* _STORED DATA_
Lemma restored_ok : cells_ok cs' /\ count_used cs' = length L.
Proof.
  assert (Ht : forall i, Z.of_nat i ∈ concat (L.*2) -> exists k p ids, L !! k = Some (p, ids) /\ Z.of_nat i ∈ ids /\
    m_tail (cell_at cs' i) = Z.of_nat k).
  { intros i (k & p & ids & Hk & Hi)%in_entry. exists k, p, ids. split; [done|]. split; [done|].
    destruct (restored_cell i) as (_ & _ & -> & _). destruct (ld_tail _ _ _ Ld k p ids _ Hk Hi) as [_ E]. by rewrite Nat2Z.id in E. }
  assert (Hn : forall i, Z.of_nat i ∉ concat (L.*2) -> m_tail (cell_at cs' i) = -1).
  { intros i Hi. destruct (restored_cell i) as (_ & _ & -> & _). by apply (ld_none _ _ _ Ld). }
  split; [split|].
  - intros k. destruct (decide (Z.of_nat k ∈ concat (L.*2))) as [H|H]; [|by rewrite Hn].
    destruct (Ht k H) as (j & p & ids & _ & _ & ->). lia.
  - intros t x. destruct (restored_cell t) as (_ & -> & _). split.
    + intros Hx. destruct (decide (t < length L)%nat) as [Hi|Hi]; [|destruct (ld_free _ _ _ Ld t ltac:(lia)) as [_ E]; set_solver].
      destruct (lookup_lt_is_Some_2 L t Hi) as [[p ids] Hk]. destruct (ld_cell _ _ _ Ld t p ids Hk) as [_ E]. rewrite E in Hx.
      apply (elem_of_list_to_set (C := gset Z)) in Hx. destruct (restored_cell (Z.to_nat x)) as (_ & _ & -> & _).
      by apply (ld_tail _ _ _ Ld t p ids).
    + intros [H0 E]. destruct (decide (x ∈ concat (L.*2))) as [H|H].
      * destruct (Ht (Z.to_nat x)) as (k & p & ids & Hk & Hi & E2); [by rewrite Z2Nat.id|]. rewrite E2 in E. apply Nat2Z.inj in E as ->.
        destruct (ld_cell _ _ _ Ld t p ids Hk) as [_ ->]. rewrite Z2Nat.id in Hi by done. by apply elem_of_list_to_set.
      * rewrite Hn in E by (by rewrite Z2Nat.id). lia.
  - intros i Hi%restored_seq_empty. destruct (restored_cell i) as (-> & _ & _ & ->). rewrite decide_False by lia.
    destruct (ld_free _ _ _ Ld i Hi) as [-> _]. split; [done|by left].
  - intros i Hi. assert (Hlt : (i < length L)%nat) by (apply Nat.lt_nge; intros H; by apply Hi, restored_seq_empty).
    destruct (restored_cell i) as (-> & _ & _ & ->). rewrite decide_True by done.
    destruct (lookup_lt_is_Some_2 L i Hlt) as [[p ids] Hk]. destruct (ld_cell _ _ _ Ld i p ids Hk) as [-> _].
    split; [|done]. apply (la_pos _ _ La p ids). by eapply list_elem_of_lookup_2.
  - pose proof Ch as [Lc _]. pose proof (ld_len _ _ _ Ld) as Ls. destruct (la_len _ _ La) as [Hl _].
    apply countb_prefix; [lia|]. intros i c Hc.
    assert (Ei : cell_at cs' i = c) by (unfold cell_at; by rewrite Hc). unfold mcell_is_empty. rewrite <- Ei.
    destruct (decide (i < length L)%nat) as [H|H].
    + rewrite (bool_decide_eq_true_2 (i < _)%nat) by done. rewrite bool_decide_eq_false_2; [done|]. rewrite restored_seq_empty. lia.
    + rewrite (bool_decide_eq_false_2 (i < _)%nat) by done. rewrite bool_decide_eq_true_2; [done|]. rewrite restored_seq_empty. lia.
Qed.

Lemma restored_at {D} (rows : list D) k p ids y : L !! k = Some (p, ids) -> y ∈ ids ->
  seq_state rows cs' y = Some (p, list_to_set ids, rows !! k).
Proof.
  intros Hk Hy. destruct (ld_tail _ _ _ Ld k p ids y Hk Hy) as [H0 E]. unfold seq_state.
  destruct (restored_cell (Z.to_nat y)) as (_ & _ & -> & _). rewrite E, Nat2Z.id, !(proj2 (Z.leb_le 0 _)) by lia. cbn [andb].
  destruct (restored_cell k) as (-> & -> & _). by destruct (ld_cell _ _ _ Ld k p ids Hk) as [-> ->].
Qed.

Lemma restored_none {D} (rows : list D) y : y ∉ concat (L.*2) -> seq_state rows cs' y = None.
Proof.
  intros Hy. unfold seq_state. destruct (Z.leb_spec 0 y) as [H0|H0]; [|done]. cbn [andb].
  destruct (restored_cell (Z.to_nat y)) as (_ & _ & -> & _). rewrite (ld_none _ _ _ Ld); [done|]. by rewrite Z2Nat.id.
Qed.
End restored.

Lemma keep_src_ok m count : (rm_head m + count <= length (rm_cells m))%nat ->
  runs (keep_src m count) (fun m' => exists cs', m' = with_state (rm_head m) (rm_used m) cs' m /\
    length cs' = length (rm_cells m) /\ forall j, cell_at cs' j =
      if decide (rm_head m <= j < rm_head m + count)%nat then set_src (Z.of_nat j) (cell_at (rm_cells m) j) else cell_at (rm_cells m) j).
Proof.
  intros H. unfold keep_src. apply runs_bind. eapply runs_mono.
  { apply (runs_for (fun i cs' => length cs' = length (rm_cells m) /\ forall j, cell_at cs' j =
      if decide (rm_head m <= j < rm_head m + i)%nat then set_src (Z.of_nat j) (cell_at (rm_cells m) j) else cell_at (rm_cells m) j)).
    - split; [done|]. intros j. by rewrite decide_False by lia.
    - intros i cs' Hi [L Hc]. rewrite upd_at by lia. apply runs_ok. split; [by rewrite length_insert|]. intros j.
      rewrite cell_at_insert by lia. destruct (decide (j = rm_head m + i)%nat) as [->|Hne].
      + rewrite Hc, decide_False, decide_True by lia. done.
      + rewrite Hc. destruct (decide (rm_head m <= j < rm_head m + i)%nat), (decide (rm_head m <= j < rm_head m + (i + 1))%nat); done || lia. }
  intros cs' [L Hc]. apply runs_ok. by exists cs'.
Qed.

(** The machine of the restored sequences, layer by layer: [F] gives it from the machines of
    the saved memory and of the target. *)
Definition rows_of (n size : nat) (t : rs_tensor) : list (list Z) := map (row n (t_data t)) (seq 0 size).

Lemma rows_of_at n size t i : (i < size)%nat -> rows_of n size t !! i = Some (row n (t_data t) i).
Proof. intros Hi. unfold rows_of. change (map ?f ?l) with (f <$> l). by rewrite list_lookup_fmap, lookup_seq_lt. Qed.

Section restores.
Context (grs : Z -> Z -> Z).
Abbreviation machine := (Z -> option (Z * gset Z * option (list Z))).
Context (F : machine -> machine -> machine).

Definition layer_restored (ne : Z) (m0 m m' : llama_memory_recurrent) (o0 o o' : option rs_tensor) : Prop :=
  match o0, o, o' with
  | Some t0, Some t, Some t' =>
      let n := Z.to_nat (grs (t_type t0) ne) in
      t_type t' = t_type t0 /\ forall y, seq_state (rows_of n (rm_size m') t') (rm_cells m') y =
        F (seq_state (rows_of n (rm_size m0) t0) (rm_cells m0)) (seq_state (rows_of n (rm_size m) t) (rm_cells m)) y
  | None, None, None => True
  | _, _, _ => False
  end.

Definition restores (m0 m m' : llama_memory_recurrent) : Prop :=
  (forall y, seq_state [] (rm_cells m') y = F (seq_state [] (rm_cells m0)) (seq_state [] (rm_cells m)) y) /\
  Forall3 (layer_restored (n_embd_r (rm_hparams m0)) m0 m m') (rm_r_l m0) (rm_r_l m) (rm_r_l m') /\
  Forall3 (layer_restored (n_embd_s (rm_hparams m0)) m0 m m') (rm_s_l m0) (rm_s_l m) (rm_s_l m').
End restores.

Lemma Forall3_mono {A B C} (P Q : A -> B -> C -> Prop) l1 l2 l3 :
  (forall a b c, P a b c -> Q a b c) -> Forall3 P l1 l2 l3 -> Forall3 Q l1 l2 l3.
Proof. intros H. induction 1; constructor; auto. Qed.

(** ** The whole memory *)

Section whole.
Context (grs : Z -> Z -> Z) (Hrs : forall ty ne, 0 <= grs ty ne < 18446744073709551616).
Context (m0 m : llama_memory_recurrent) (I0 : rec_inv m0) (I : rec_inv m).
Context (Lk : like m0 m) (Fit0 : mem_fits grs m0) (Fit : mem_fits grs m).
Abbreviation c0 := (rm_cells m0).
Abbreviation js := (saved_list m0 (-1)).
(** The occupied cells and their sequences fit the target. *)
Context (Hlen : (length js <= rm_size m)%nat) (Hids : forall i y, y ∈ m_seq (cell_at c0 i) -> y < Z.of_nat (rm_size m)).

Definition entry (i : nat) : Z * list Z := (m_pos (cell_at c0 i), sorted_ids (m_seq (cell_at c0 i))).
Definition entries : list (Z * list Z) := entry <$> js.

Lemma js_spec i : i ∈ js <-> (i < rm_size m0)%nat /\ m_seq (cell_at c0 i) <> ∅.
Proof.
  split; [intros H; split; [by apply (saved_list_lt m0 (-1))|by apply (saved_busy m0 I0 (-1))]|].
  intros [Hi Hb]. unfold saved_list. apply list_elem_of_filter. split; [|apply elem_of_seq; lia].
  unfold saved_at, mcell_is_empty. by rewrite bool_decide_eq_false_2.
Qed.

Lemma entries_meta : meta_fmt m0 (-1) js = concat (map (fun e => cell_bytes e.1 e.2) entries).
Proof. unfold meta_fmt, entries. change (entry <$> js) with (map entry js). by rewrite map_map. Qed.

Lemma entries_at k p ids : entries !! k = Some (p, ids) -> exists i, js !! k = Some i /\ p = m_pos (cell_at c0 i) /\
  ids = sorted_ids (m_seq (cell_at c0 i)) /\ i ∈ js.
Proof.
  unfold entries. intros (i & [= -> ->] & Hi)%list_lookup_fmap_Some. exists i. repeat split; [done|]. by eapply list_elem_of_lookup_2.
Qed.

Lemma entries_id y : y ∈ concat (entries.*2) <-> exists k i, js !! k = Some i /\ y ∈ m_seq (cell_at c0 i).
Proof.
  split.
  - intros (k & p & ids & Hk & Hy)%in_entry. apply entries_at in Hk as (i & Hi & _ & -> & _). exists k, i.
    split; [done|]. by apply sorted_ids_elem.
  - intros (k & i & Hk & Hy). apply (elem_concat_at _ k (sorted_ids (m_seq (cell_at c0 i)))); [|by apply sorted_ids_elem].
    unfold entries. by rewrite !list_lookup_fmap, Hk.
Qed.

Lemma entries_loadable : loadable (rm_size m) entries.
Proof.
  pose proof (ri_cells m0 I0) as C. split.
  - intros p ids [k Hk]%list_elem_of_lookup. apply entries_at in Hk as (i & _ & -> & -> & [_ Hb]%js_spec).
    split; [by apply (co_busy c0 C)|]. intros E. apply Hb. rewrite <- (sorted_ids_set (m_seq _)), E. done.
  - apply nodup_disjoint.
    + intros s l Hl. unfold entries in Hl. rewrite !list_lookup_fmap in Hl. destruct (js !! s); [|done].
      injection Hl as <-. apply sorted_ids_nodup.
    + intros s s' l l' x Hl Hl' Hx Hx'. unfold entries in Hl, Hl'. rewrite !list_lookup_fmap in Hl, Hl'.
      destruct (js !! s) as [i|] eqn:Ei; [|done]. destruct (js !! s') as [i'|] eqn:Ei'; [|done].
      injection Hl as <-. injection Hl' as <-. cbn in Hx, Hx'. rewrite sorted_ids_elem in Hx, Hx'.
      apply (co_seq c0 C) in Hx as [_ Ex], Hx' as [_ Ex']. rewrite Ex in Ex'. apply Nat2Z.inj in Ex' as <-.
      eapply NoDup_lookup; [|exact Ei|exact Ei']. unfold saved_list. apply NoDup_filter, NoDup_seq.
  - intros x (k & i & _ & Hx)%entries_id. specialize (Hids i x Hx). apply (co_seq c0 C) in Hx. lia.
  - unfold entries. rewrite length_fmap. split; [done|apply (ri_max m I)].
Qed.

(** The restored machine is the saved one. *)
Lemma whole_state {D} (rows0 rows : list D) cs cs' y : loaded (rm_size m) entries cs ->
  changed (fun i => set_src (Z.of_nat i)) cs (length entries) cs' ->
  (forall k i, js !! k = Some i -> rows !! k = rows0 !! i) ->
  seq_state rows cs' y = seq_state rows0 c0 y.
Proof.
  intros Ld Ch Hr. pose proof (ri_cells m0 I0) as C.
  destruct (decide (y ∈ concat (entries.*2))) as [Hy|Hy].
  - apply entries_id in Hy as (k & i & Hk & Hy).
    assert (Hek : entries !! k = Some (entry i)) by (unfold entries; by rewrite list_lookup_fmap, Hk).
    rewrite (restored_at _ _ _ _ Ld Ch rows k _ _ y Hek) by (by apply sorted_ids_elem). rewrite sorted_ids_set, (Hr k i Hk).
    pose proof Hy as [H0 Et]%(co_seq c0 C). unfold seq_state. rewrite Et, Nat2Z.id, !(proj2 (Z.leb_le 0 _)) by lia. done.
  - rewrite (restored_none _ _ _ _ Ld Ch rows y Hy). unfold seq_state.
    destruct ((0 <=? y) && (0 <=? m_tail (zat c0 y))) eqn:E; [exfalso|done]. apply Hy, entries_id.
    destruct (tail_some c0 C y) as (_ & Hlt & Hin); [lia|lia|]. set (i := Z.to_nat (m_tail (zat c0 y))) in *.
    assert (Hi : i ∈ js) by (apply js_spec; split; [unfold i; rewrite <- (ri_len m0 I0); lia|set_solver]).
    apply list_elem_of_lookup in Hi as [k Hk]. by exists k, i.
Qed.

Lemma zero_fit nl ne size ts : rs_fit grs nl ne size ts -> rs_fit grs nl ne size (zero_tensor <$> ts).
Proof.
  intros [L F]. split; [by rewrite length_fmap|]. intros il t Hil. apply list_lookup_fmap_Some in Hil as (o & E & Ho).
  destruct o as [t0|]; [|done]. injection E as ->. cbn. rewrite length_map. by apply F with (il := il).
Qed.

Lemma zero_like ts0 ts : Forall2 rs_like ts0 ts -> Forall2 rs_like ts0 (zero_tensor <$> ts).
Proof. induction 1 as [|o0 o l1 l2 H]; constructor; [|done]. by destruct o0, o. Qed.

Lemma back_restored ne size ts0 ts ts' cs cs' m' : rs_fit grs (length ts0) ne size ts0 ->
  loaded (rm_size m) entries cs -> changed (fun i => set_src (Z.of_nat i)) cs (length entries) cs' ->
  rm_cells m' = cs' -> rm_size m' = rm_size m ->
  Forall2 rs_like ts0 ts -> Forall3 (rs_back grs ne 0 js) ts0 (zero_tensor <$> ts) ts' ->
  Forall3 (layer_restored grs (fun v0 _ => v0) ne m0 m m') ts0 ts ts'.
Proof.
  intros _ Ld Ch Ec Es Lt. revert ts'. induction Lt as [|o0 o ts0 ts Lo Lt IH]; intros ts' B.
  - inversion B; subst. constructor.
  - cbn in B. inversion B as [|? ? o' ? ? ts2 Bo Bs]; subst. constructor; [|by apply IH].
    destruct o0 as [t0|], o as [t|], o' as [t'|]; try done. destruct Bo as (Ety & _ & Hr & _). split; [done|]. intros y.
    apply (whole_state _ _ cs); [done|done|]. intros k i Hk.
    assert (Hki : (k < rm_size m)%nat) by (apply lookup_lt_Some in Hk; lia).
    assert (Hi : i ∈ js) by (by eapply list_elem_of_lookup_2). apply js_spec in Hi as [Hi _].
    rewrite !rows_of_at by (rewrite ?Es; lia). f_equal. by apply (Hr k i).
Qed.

* _EXERCISE BRIEF_
From the first line of the records to the line containing "assert (Hn : forall", inclusive, transcribe everything exactly and leave out the rest.

* _SOLUTION TO THIS EXERCISE_
Lemma restored_ok : cells_ok cs' /\ count_used cs' = length L.
Proof.
  assert (Ht : forall i, Z.of_nat i ∈ concat (L.*2) -> exists k p ids, L !! k = Some (p, ids) /\ Z.of_nat i ∈ ids /\
    m_tail (cell_at cs' i) = Z.of_nat k).
  { intros i (k & p & ids & Hk & Hi)%in_entry. exists k, p, ids. split; [done|]. split; [done|].
    destruct (restored_cell i) as (_ & _ & -> & _). destruct (ld_tail _ _ _ Ld k p ids _ Hk Hi) as [_ E]. by rewrite Nat2Z.id in E. }
  assert (Hn : forall i, Z.of_nat i ∉ concat (L.*2) -> m_tail (cell_at cs' i) = -1).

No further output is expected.